▶ **Problem to work on**
Retype, word for word, every line from the one holding "(r = inr false" through the one holding "unfold receive_packet. destruct" in the entries below, both included, and only those lines.

▶ **Provided records**
......

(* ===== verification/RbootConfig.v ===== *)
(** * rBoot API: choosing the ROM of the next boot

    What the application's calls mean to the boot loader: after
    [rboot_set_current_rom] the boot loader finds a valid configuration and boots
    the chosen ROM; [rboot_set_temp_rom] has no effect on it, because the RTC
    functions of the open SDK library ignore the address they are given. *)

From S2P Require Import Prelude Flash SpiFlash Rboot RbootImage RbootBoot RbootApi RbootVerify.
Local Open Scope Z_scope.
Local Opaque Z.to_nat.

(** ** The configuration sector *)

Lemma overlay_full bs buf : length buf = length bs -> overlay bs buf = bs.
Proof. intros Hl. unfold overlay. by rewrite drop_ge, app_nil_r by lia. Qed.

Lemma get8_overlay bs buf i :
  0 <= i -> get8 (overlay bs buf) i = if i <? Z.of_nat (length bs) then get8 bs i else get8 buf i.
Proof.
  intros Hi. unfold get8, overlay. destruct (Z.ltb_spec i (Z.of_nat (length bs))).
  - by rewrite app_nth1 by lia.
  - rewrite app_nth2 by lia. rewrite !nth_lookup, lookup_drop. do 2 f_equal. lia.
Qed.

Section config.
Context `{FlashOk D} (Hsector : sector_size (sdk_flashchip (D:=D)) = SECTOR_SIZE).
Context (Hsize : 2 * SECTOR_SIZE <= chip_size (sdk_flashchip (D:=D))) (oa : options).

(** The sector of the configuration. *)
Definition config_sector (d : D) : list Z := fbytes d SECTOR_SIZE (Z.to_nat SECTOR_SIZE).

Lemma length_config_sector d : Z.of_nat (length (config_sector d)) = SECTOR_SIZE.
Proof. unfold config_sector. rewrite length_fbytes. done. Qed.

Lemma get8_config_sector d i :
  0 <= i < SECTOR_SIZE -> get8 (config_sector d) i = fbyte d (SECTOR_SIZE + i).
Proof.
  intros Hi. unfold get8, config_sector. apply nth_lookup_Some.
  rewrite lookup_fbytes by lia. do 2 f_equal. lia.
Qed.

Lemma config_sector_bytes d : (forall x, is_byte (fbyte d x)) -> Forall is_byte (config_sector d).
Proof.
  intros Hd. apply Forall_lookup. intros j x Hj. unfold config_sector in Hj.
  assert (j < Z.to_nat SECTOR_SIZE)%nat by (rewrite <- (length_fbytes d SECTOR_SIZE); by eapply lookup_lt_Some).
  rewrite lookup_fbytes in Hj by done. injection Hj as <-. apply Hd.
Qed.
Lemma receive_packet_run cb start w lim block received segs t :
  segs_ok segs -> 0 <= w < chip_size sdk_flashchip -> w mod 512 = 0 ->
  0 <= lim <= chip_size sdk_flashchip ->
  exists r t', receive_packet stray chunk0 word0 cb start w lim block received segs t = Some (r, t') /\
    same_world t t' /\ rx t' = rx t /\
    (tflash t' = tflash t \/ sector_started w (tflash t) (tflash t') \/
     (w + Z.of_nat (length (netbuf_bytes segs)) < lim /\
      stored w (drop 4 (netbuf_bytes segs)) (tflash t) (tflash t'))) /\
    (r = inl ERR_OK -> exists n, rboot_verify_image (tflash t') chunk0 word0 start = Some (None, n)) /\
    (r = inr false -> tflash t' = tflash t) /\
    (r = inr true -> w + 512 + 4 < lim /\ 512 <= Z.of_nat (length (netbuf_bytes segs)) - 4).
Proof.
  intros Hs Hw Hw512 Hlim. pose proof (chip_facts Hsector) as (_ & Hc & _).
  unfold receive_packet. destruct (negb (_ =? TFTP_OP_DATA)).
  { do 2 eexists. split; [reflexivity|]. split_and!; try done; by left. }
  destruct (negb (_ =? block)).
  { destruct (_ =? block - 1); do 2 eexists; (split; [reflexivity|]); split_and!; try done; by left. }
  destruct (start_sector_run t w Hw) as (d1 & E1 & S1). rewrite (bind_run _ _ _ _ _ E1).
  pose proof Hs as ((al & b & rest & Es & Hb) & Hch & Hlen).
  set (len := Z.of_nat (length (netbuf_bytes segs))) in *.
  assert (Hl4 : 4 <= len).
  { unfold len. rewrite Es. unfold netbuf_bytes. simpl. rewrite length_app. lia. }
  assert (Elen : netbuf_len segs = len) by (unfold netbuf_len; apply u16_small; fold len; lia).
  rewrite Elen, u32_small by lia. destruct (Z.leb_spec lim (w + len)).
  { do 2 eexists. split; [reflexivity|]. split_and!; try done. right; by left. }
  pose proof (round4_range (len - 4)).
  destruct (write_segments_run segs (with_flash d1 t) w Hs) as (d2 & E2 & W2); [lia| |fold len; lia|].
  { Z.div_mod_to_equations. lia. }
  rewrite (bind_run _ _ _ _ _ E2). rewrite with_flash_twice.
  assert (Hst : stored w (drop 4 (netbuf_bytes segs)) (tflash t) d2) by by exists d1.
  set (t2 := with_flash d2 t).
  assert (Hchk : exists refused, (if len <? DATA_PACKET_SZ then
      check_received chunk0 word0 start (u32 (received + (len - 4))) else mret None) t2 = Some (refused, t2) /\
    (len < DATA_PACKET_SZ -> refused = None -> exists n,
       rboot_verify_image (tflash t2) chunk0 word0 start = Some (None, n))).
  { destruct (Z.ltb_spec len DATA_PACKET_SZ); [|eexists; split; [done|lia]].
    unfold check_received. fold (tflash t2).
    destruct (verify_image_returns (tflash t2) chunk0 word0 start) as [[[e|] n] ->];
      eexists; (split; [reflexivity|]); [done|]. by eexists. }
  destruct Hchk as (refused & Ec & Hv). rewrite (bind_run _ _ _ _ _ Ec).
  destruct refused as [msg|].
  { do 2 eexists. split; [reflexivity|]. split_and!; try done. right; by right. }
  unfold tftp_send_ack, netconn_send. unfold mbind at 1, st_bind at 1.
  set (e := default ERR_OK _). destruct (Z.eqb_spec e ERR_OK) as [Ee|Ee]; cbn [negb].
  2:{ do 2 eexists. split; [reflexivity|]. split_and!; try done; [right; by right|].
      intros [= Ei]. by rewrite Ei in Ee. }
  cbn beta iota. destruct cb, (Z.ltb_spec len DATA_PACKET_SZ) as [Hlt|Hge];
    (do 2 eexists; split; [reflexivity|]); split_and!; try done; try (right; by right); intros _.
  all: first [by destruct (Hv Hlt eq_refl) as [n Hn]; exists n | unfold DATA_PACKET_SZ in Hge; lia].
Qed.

......

▶ **Worked solution**
    (r = inr false -> tflash t' = tflash t) /\
    (r = inr true -> w + 512 + 4 < lim /\ 512 <= Z.of_nat (length (netbuf_bytes segs)) - 4).
Proof.
  intros Hs Hw Hw512 Hlim. pose proof (chip_facts Hsector) as (_ & Hc & _).
  unfold receive_packet. destruct (negb (_ =? TFTP_OP_DATA)).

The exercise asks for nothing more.